__REQUIRED WORK__. Using the records that appear below, write out exactly the lines from the one with "eapply positions_finite; eassumption." through the one with "rewrite Hr. unfold right_index.", keeping both end lines.

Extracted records
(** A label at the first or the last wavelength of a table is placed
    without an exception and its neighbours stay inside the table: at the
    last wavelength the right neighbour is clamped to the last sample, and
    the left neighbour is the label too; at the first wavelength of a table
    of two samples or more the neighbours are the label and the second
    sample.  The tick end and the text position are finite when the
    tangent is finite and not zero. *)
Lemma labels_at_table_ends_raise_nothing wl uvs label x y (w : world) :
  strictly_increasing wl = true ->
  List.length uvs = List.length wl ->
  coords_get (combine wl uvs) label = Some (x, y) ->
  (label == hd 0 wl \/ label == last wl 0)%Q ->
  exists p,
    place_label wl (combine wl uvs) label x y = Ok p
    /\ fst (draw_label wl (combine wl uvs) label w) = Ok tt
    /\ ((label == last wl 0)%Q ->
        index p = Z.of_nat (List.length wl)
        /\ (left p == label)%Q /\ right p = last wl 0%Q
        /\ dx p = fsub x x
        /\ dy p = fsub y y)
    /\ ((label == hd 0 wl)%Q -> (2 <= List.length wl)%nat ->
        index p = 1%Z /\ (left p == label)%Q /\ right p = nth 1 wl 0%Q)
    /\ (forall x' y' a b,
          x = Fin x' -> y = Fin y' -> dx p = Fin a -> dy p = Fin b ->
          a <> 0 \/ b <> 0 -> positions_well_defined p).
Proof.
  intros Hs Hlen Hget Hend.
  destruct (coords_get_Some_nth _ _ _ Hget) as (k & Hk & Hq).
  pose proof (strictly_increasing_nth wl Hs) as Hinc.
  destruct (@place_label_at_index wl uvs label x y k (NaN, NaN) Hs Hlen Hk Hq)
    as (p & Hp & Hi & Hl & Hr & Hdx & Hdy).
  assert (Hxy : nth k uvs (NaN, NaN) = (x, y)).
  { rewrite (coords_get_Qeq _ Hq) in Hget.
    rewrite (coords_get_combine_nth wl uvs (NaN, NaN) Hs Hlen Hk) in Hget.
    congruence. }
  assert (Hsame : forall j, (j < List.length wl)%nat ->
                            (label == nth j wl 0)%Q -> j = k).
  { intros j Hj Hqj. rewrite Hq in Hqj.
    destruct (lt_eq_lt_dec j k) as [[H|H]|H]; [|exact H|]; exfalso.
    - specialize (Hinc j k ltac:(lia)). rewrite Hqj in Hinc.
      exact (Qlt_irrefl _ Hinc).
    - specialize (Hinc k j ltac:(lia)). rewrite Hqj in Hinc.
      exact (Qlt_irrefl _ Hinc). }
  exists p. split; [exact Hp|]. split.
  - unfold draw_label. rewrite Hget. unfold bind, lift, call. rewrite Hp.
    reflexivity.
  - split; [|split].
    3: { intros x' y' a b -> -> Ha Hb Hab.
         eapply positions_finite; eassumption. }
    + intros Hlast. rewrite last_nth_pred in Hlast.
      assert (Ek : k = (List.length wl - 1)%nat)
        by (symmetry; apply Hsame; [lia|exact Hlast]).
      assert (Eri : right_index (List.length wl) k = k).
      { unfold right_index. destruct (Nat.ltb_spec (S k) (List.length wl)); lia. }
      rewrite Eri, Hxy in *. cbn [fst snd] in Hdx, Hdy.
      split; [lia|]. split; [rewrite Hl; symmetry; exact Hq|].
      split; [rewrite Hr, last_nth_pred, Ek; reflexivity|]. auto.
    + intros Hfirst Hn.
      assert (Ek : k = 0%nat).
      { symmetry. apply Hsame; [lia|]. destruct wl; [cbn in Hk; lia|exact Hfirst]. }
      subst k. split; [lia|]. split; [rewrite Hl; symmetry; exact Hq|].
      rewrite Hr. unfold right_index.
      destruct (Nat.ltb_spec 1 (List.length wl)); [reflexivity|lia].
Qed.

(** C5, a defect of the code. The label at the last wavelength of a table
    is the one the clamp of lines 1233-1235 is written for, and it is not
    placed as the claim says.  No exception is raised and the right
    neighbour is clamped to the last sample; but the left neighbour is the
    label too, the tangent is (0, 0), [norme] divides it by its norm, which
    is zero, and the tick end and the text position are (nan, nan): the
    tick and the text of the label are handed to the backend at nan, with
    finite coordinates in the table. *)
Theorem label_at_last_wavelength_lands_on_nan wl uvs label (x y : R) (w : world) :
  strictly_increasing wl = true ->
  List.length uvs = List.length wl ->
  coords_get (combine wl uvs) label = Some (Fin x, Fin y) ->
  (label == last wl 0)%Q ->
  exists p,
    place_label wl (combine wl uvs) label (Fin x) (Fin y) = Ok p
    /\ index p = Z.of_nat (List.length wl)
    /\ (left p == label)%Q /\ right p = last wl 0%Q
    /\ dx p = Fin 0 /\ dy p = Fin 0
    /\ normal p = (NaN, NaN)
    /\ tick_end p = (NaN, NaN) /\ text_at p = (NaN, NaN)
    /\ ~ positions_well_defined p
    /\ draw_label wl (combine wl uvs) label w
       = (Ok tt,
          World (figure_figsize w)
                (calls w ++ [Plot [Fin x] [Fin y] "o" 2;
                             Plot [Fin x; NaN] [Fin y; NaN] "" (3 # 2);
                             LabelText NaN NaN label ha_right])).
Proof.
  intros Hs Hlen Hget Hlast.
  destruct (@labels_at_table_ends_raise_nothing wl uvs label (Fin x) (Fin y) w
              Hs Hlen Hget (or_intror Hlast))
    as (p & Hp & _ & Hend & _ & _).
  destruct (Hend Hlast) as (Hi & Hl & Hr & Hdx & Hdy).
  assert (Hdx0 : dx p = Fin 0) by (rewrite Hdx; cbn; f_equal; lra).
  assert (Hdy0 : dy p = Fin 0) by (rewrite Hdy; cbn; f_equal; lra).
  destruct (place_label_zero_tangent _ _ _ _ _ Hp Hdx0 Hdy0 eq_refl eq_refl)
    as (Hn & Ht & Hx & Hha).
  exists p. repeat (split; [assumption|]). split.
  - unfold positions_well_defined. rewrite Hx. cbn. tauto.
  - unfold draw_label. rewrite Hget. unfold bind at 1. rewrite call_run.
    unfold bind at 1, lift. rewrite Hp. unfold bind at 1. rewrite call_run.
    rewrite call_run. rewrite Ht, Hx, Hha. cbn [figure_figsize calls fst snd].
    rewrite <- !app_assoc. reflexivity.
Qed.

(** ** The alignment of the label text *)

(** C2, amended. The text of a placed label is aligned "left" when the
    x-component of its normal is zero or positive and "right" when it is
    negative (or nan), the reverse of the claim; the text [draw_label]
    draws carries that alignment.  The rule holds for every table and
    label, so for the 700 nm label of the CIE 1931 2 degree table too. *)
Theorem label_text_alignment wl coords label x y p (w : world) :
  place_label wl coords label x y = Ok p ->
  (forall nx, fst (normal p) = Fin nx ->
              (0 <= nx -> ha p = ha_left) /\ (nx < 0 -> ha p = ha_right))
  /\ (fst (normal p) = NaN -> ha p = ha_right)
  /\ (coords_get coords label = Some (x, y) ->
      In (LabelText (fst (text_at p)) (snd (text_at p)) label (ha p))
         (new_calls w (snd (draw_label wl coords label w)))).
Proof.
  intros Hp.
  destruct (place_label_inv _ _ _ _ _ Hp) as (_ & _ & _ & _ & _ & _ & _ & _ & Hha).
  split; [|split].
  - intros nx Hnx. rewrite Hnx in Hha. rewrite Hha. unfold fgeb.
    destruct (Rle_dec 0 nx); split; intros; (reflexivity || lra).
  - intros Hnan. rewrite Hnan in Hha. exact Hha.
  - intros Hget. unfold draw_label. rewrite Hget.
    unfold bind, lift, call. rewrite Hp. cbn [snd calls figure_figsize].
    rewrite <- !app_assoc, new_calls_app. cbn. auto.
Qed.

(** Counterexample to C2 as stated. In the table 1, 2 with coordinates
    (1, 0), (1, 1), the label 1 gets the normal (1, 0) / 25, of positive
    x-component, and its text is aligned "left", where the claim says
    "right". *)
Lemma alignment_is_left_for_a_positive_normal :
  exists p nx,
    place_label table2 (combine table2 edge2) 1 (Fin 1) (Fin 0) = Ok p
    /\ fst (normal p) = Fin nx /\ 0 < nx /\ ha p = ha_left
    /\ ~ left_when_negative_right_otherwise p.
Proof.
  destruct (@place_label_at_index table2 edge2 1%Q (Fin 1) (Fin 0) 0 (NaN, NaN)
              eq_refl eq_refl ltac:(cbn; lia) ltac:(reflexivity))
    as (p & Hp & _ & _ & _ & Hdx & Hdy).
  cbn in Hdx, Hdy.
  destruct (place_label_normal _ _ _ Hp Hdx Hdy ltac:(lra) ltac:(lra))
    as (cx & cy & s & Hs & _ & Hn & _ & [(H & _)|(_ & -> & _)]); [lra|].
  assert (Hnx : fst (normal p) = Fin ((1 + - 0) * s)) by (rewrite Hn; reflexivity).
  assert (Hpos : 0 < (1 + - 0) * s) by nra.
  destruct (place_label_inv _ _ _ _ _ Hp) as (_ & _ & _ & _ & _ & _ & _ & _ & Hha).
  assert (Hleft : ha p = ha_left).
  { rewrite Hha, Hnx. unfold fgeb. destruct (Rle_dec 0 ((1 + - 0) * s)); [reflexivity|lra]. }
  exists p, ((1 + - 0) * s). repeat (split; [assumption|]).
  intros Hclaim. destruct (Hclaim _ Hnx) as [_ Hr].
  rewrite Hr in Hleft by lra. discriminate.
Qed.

__THE COMPLETED TASK__.
         eapply positions_finite; eassumption. }
    + intros Hlast. rewrite last_nth_pred in Hlast.
      assert (Ek : k = (List.length wl - 1)%nat)
        by (symmetry; apply Hsame; [lia|exact Hlast]).
      assert (Eri : right_index (List.length wl) k = k).
      { unfold right_index. destruct (Nat.ltb_spec (S k) (List.length wl)); lia. }
      rewrite Eri, Hxy in *. cbn [fst snd] in Hdx, Hdy.
      split; [lia|]. split; [rewrite Hl; symmetry; exact Hq|].
      split; [rewrite Hr, last_nth_pred, Ek; reflexivity|]. auto.
    + intros Hfirst Hn.
      assert (Ek : k = 0%nat).
      { symmetry. apply Hsame; [lia|]. destruct wl; [cbn in Hk; lia|exact Hfirst]. }
      subst k. split; [lia|]. split; [rewrite Hl; symmetry; exact Hq|].
      rewrite Hr. unfold right_index.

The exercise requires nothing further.